Please write out the listing beneath this sentence exactly, from its first line to the line with "is the one embedded.", and stop there.

╔══

(** * Iris tracker: signal extraction and gesture-phase state machine

    A shallow embedding of [src/iris-tracker.js] (class [IrisTracker]).  The
    file holds the class twice; the second copy has the same extractors,
    histories and blink detector and no gesture phases, so the first copy
    is the one embedded.

    - JavaScript numbers are IEEE-754 binary64 values; they are modelled by
      Rocq's primitive floats, which are binary64 with the same rounding
      (round to nearest, ties to even).  [Math.sqrt] is the correctly rounded
      square root and [Math.pow(d, 2)] is read as the correctly rounded
      product [d * d].
    - Frame counters ([blinkFrameCounter], [leftGazeFrames], ...) hold small
      integers, on which binary64 arithmetic is exact; they are modelled by
      [Z].
    - The tracker object is one mutable session; every method becomes a
      function from session to session.  DOM side effects ([triggerFlash],
      [showBlinkAlert], the instruction overlay) are recorded in an event
      log carried by the session.
    - Reading a field of [undefined] throws a [TypeError]; the extractors
      return [option], with [None] standing for that exception. *)

From Stdlib Require Import ZArith List Bool Floats Lia.
From stdpp Require Import base list.
Import ListNotations.

Set Warnings "-inexact-float".

Local Open Scope Z_scope.

(** ** Numbers *)

(** The arithmetic [getCenter] needs, as an interface; the numbers of the
    program are its binary64 instance. *)
Class Arith (N : Type) := {
  zero : N;
  add : N -> N -> N;
  mul : N -> N -> N;
  div : N -> N -> N;
  of_nat : nat -> N
}.

#[export] Instance float_arith : Arith float := {|
  zero := 0%float;
  add := PrimFloat.add;
  mul := PrimFloat.mul;
  div := PrimFloat.div;
  of_nat n := PrimFloat.of_uint63 (Uint63.of_Z (Z.of_nat n))
|}.

(** ** Data model *)

(** A landmark [{x, y}]; normalized coordinates on input, pixels once scaled. *)
Record Point (N : Type) := mkPoint { x : N; y : N }.
Arguments mkPoint {N} _ _.
Arguments x {N} _.
Arguments y {N} _.

Abbreviation Landmark := (Point float).

(** The gaze ratio [{h, v}]. *)
Record GazeRatio := mkGaze { h : float; v : float }.

(** ** JavaScript library functions *)
Module JS.
Local Open Scope float_scope.

(** [Math.sqrt]. *)
Definition Math_sqrt (a : float) : float := PrimFloat.sqrt a.

(** [Math.pow(d, 2)]. *)
Definition Math_pow2 (d : float) : float := d * d.

(** One step of [Math.min(...args)]: a NaN argument makes the result NaN,
    [-0] is smaller than [+0], otherwise the smaller number is kept. *)
Definition min_step (lowest number : float) : float :=
  if is_nan lowest || is_nan number then nan
  else if is_zero number && is_zero lowest && get_sign number then number
  else if number <? lowest then number
  else lowest.

Definition Math_min (args : list float) : float :=
  fold_left min_step args infinity.

(** One step of [Math.max(...args)], symmetric: [+0] is larger than [-0]. *)
Definition max_step (highest number : float) : float :=
  if is_nan highest || is_nan number then nan
  else if is_zero number && is_zero highest && negb (get_sign number) then number
  else if highest <? number then number
  else highest.

Definition Math_max (args : list float) : float :=
  fold_left max_step args neg_infinity.
End JS.
Import JS.

(** ** Geometry primitives *)

(** [distance(p1, p2)]. *)
Definition distance (p1 p2 : Landmark) : float :=
  Math_sqrt (Math_pow2 (x p2 - x p1) + Math_pow2 (y p2 - y p1))%float.

(** [getCenter(landmarks, width, height)]:
    [landmarks.reduce((sum, lm) => sum + lm.x, 0) / landmarks.length * width],
    and the same for [y] with [height]. *)
Definition getCenter {N} `{Arith N} (landmarks : list (Point N)) (width height : N)
  : Point N :=
  {| x := mul (div (fold_left (fun sum lm => add sum (x lm)) landmarks zero)
                   (of_nat (length landmarks))) width;
     y := mul (div (fold_left (fun sum lm => add sum (y lm)) landmarks zero)
                   (of_nat (length landmarks))) height |}.

(** [lm => ({x: lm.x * width, y: lm.y * height})], the conversion of a
    normalized landmark to pixel coordinates. *)
Definition toPixels {N} `{Arith N} (width height : N) (lm : Point N) : Point N :=
  {| x := mul (x lm) width; y := mul (y lm) height |}.

(** ** Feature extractors *)

(** [calculateEAR(eyeLandmarks, width, height)].  [points[i]] past the end
    of the array is [undefined], and [distance] then throws. *)
Definition calculateEAR (eyeLandmarks : list Landmark) (width height : float)
  : option float :=
  let points := map (toPixels width height) eyeLandmarks in
  p1 ← points !! 1%nat; p5 ← points !! 5%nat;
  let v1 := distance p1 p5 in
  p2 ← points !! 2%nat; p4 ← points !! 4%nat;
  let v2 := distance p2 p4 in
  p0 ← points !! 0%nat; p3 ← points !! 3%nat;
  let h := distance p0 p3 in
  let ear := ((v1 + v2) / (2.0 * h))%float in
  Some ear.

(** [calculateGazeRatio(irisLandmarks, eyeLandmarks, width, height)]. *)
Definition calculateGazeRatio (irisLandmarks eyeLandmarks : list Landmark)
    (width height : float) : GazeRatio :=
  let irisCenter := getCenter irisLandmarks width height in
  let eyePoints := map (toPixels width height) eyeLandmarks in
  let minX := Math_min (map x eyePoints) in
  let maxX := Math_max (map x eyePoints) in
  let minY := Math_min (map y eyePoints) in
  let maxY := Math_max (map y eyePoints) in
  let eyeWidth := (maxX - minX)%float in
  let eyeHeight := (maxY - minY)%float in
  if (0 <? eyeWidth)%float && (0 <? eyeHeight)%float then
    let horizontalRatio := ((x irisCenter - minX) / eyeWidth)%float in
    let verticalRatio := ((y irisCenter - minY) / eyeHeight)%float in
    {| h := horizontalRatio; v := verticalRatio |}
  else {| h := 0.5; v := 0.5 |}.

╚══

◆ **Your solution**
(** * Iris tracker: signal extraction and gesture-phase state machine

    A shallow embedding of [src/iris-tracker.js] (class [IrisTracker]).  The
    file holds the class twice; the second copy has the same extractors,
    histories and blink detector and no gesture phases, so the first copy
    is the one embedded.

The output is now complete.